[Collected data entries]

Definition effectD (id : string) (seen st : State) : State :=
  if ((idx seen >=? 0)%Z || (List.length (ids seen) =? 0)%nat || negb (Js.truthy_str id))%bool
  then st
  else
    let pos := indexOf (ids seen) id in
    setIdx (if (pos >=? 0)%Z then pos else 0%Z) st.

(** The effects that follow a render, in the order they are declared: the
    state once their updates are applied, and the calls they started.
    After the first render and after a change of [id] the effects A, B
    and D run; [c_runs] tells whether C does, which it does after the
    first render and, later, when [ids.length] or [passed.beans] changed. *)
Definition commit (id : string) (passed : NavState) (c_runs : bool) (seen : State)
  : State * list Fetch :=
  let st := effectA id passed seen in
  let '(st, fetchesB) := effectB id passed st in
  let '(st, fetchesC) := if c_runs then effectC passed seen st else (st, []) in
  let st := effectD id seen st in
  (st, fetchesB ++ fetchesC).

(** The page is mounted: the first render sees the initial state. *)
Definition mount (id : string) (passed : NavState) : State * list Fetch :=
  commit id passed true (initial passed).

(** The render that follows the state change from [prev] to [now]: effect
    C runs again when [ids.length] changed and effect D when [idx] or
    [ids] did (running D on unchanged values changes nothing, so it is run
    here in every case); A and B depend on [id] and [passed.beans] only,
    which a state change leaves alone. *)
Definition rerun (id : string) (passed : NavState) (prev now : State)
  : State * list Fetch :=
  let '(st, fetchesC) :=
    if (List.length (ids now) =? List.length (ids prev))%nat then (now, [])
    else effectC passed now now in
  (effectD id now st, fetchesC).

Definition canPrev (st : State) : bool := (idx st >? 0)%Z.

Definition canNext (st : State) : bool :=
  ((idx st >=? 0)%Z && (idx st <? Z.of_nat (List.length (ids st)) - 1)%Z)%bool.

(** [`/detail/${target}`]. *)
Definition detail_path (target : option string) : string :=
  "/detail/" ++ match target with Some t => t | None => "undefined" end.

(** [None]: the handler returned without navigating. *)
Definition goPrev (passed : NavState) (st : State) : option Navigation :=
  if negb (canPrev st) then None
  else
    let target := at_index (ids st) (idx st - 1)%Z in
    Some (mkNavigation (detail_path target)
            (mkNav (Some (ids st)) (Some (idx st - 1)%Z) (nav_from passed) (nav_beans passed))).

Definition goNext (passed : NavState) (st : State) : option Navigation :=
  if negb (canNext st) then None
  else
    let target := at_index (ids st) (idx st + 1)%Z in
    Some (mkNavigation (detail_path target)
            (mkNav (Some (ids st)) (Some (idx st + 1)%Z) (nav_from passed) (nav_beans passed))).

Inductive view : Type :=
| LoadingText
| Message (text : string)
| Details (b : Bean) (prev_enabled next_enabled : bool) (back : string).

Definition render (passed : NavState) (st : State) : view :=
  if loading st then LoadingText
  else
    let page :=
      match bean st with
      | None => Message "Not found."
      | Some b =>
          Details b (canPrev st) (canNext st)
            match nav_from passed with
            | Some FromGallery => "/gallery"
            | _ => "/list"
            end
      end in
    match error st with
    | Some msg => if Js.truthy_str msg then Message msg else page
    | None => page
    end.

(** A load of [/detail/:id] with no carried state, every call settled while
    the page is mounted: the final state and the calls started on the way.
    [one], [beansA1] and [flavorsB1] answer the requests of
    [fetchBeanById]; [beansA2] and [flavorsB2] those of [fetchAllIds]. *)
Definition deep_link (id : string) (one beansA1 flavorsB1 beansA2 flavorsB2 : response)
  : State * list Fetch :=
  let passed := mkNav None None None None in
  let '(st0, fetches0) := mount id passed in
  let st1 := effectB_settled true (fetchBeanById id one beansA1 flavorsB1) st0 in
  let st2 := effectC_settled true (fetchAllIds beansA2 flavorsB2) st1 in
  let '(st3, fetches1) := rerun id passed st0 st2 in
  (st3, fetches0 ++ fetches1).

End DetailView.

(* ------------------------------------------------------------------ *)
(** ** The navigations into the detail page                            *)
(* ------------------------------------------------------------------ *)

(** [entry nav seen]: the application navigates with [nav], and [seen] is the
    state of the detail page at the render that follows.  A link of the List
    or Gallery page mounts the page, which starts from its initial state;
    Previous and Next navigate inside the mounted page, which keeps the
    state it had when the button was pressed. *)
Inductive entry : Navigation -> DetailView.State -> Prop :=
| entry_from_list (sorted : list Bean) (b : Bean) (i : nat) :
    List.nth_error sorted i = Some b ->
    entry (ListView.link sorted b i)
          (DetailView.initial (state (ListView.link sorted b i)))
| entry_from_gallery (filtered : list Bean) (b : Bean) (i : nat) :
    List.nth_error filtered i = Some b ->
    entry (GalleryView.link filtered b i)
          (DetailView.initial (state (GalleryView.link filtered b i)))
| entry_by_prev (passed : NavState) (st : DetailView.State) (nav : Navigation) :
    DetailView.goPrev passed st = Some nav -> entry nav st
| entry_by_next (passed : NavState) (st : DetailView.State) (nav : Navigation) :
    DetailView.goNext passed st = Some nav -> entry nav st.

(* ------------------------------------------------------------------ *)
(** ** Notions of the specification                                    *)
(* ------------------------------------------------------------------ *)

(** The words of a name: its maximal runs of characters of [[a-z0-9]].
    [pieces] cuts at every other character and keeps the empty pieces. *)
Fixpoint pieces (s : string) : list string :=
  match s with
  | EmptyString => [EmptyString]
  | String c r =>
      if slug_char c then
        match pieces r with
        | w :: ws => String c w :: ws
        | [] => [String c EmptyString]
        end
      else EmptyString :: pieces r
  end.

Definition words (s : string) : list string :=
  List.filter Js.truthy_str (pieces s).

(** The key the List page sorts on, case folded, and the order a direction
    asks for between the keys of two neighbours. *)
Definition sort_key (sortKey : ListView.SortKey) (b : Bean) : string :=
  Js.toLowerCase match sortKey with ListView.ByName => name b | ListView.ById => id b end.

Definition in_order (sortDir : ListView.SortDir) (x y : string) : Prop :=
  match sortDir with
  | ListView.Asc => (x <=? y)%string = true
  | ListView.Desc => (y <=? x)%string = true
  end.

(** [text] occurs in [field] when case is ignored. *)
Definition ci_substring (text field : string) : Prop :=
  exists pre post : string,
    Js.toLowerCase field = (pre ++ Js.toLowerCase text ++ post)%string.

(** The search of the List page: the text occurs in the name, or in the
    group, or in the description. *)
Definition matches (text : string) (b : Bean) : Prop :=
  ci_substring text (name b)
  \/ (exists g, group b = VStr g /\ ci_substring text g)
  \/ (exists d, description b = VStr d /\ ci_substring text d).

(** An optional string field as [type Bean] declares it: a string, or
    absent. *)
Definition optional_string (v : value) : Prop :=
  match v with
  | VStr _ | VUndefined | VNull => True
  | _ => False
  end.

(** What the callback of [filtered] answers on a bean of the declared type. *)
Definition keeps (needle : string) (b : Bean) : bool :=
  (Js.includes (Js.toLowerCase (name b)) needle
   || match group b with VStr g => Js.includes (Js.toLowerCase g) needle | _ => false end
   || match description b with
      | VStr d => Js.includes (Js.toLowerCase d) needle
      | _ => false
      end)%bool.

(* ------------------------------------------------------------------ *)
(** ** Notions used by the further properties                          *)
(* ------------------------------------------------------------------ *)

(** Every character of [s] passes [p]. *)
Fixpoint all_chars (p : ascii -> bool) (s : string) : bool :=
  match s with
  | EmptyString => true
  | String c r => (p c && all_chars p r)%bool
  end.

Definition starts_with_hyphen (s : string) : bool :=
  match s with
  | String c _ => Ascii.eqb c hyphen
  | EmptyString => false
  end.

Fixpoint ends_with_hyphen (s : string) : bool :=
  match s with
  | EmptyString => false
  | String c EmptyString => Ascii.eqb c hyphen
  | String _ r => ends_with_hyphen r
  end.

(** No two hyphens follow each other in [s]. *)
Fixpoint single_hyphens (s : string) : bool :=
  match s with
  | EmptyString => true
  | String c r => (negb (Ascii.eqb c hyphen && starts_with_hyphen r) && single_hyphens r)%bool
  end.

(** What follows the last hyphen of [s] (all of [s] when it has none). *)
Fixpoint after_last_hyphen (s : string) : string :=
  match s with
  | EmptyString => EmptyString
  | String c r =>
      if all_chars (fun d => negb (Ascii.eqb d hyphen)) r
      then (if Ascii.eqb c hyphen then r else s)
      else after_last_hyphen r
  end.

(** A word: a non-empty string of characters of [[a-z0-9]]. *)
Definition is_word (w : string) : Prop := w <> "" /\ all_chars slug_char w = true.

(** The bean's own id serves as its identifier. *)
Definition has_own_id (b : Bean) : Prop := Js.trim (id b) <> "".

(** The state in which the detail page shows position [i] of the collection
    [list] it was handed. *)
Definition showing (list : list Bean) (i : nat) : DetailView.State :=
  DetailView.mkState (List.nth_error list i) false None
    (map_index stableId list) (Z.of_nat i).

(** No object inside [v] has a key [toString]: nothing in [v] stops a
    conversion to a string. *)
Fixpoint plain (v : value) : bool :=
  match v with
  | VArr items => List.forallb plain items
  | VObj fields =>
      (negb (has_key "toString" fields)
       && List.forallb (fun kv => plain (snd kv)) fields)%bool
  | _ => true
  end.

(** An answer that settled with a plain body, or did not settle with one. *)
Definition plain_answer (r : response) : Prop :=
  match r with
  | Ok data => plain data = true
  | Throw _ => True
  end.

▶ _TO DO_
Repeat the records above line by line, from the first line through the line that contains "Definition rerun (id".

▶ _REPLY TO THE EXERCISE_
Definition effectD (id : string) (seen st : State) : State :=
  if ((idx seen >=? 0)%Z || (List.length (ids seen) =? 0)%nat || negb (Js.truthy_str id))%bool
  then st
  else
    let pos := indexOf (ids seen) id in
    setIdx (if (pos >=? 0)%Z then pos else 0%Z) st.

(** The effects that follow a render, in the order they are declared: the
    state once their updates are applied, and the calls they started.
    After the first render and after a change of [id] the effects A, B
    and D run; [c_runs] tells whether C does, which it does after the
    first render and, later, when [ids.length] or [passed.beans] changed. *)
Definition commit (id : string) (passed : NavState) (c_runs : bool) (seen : State)
  : State * list Fetch :=
  let st := effectA id passed seen in
  let '(st, fetchesB) := effectB id passed st in
  let '(st, fetchesC) := if c_runs then effectC passed seen st else (st, []) in
  let st := effectD id seen st in
  (st, fetchesB ++ fetchesC).

(** The page is mounted: the first render sees the initial state. *)
Definition mount (id : string) (passed : NavState) : State * list Fetch :=
  commit id passed true (initial passed).

(** The render that follows the state change from [prev] to [now]: effect
    C runs again when [ids.length] changed and effect D when [idx] or
    [ids] did (running D on unchanged values changes nothing, so it is run
    here in every case); A and B depend on [id] and [passed.beans] only,
    which a state change leaves alone. *)
Definition rerun (id : string) (passed : NavState) (prev now : State)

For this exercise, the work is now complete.